According to the most reliable and useful source known to a student (Wikipedia), England has four of the top ten universities in the world.

For such a tiny island this seems a little disproportionate, but one has to admit that England has a damn good higher education system.

Now consider how quickly that might change when the government cuts funding for all humanities and arts subjects. I hear you, Imperial isn’t going to be affected, but Imperial is the only one of the top four that doesn’t do arts and humanities.

Spending cuts are necessary; the economy is in a poor state and something must be done. But for a country so very dependent on academia, on skilled labour and industry, cutting funding to education is like a fisherman selling his net. England cannot maintain a brilliant standard of education when the government expects institutions built over hundreds of years to recover from such devastating blows.

How stretching universities to the brink of financial ruin is meant to improve our experience I have no idea

And then of course there is the issue of tuition fees. The government claims that they will improve the student experience, make it fairer for the disadvantaged, but Oxford has said that it needs to increase fees to £8,000 just to make up for the cuts to its funding and the mandatory bursaries for poorer students will increase this to £9,000. How stretching universities to the brink of financial ruin is meant to improve our experience I have no idea.

Imperial has made itself heard on the issue of cuts and tuition fees, and I for one have made myself heard at the recent student demonstrations. The latest protest that I attended was the calmest of the lot with not a single kettle in sight and brilliant fun. I marched with thousands of other students, there were people with drums, a guy with speakers on his bike, and we owned the streets of London for an afternoon.

I won’t be affected by the fee increase, and I won’t be affected by the cuts to art and the humanities, but I marched for the future, for the people who would be, whilst Imperial maintains an air of apathy about the whole thing, perhaps even an eagerness to get in on the higher tuition fees.

What happened to the Life Sciences department is certainly representative of Imperial’s eagerness to save money, at the cost of many much–loved professors. When the cuts actually take place, how many other universities will make similar ‘efficiency savings’? How many academics can expect to lose their jobs? And when we graduate, how many jobs will there be left to fight over? Science might be ring–fenced, but it is already feeling the squeeze.
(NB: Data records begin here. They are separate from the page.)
(** C5, as the code has it.  [process_data] raises nothing to its caller.
    When it returns a frame, the frame is the projection [normalized] of
    the input: one record per input row, in order, so no row is dropped,
    and the Date column held datetime64 values only, a missing one (NaT)
    giving a record whose stock_date is NaN.  When the Date column holds
    anything else (or a column is missing, or the input is null or
    empty) it returns [None]: the error is logged and the whole series is
    given up. *)
Theorem process_data_returns_all_rows_or_none (data : option DataFrame) :
  exists r l,
    process_data data = (Return r, l) /\
    match data, r with
    | Some d, Some out =>
        out = normalized d /\
        List.length (rows out) = List.length (rows d) /\
        forallb is_datetimelike (date_column d) = true
    | Some d, None =>
        empty d = true \/
        first_missing processed_columns d <> None \/
        forallb is_datetimelike (date_column d) = false
    | None, r => r = None
    end.
Proof.
  destruct data as [d |]; [| cbn; eauto].
  unfold process_data. destruct (empty d) eqn:He.
  { eexists. eexists. split; [reflexivity |]. left. reflexivity. }
  rewrite process_body_normalizes.
  destruct (first_missing processed_columns d) eqn:Hm.
  - cbn. eexists. eexists. split; [reflexivity |].
    right. left. discriminate.
  - destruct (forallb is_datetimelike (date_column d)) eqn:Hd.
    + cbn. eexists. eexists. split; [reflexivity |].
      repeat split. apply length_map.
    + cbn. eexists. eexists. split; [reflexivity |]. cbn. auto.
Qed.

(** C5, as the specification has it, fails.  The dates of
    [Sample.text_dates] are text, the second the thirtieth of February:
    [process_data] raises nothing and returns [None].  The second date of
    [Sample.missing_date] is NaT: [process_data] returns both rows, the
    second with NaN for its stock_date. *)
Lemma process_data_raises_no_format_error :
  has_malformed_date Sample.text_dates = true /\
  process_data (Some Sample.text_dates)
  = (Return None, [(ERROR, ErrorProcessing AttributeError)]) /\
  has_malformed_date Sample.missing_date = true /\
  exists out l,
    process_data (Some Sample.missing_date) = (Return (Some out), l) /\
    map (fun r => at_ r "stock_date") (rows out)
    = [Str "2024-01-02"; Float Float64.NaN].
Proof.
  split; [reflexivity |]. split; [reflexivity |]. split; [reflexivity |].
  eexists. eexists. split; vm_compute; reflexivity.
Qed.

(* ===================================================================== *)
(** * The stock_data table *)
(* ===================================================================== *)

Section TableFacts.

Import OracleDB.

Lemma varchar_eqb_sym (a b : option string) : varchar_eqb a b = varchar_eqb b a.
Proof.
  destruct a, b; cbn; auto using String.eqb_sym.
Qed.

Lemma same_key_sym (r r' : DbRow) : same_key r r' = same_key r' r.
Proof.
  unfold same_key.
  rewrite (varchar_eqb_sym (stock_date r)), (varchar_eqb_sym (ticker r)).
  reflexivity.
Qed.

Lemma varchar_eqb_true (a b : option string) :
  varchar_eqb a b = true -> a = b /\ varchar_eqb a a = true.
Proof.
  destruct a, b; cbn; try discriminate.
  intros H. apply String.eqb_eq in H. subst.
  rewrite String.eqb_refl. auto.
Qed.

Lemma same_key_trans (a b c : DbRow) :
  same_key a b = true -> same_key a c = same_key b c.
Proof.
  unfold same_key. intros H. apply andb_true_iff in H. destruct H as [H1 H2].
  apply varchar_eqb_true in H1, H2.
  destruct H1 as [-> _], H2 as [-> _]. reflexivity.
Qed.

Lemma same_key_refl_of (a b : DbRow) :
  same_key a b = true -> same_key a a = true.
Proof.
  unfold same_key. intros H. apply andb_true_iff in H. destruct H as [H1 H2].
  apply varchar_eqb_true in H1, H2.
  destruct H1 as [_ ->], H2 as [_ ->]. reflexivity.
Qed.

Lemma varchar_not_null (v : option string) :
  varchar_null v = false -> varchar_eqb v v = true.
Proof.
  destruct v; cbn; [| discriminate]. intros _. apply String.eqb_refl.
Qed.

Lemma violation_None (seen : list DbRow) (r : DbRow) :
  violation seen r = None ->
  existsb (same_key r) seen = false /\ same_key r r = true.
Proof.
  unfold violation.
  destruct (varchar_null (stock_date r)) eqn:Hd; [discriminate |].
  destruct (varchar_null (ticker r)) eqn:Ht; [discriminate |].
  cbn [orb].
  destruct (negb (varchar_fits 10 (stock_date r) && varchar_fits 10 (ticker r)));
    [discriminate |].
  destruct (existsb (same_key r) seen); [discriminate |].
  intros _. split; [reflexivity |].
  unfold same_key. rewrite (varchar_not_null _ Hd), (varchar_not_null _ Ht).
  reflexivity.
Qed.

Lemma violation_of_seen (seen : list DbRow) (r : DbRow) :
  In r seen -> exists ora, violation seen r = Some ora.
Proof.
  intros Hin. unfold violation.
  destruct (varchar_null (stock_date r)) eqn:Hd; [cbn; eauto |].
  destruct (varchar_null (ticker r)) eqn:Ht; [cbn; eauto |].
  cbn [orb].
  destruct (negb (varchar_fits 10 (stock_date r) && varchar_fits 10 (ticker r)));
    [eauto |].
  assert (Hex : existsb (same_key r) seen = true).
  { apply existsb_exists. exists r. split; [exact Hin |].
    unfold same_key. rewrite (varchar_not_null _ Hd), (varchar_not_null _ Ht).
    reflexivity. }
  rewrite Hex. eauto.
Qed.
Despite Imperial’s stance I wish to call on you to rise from your books and your equations, to step boldly into the sunlight (or drizzle),and make a stand for our future and the future of all students. Let us go to the defence of England’s academic reputation and our peculiar brothers and sisters, the art students, whose universities are even more at stake and whose strange hairstyles are a subject of fascination.

On Saturday the 26th of March, the Trade Union Congress is holding a huge demonstration in London to protest about the cuts and a massive student movement is joining them. Let us join them in solidarity. Find your political opinion and make it heard, whether you want to roam the streets shouting or have a sit down on Oxford Street with a guitar and a giant carrot (the police didn’t like it when we did that), this democracy should be tested, and as students we are expected, if not obliged, to do more than just study and drink.

The March for the Alternative will start at Victoria Embankment at 11 am, but for the people with hangovers the destination is Hyde Park at about 1 pm where people will rally. You could wander over just to see what a normal student looks like.

So if you disagree with the cuts, with the fees, with faux-hawks, make it heard and attend, because we’re marching in defence of the future, in defence of knowledge, and in defence of democracy.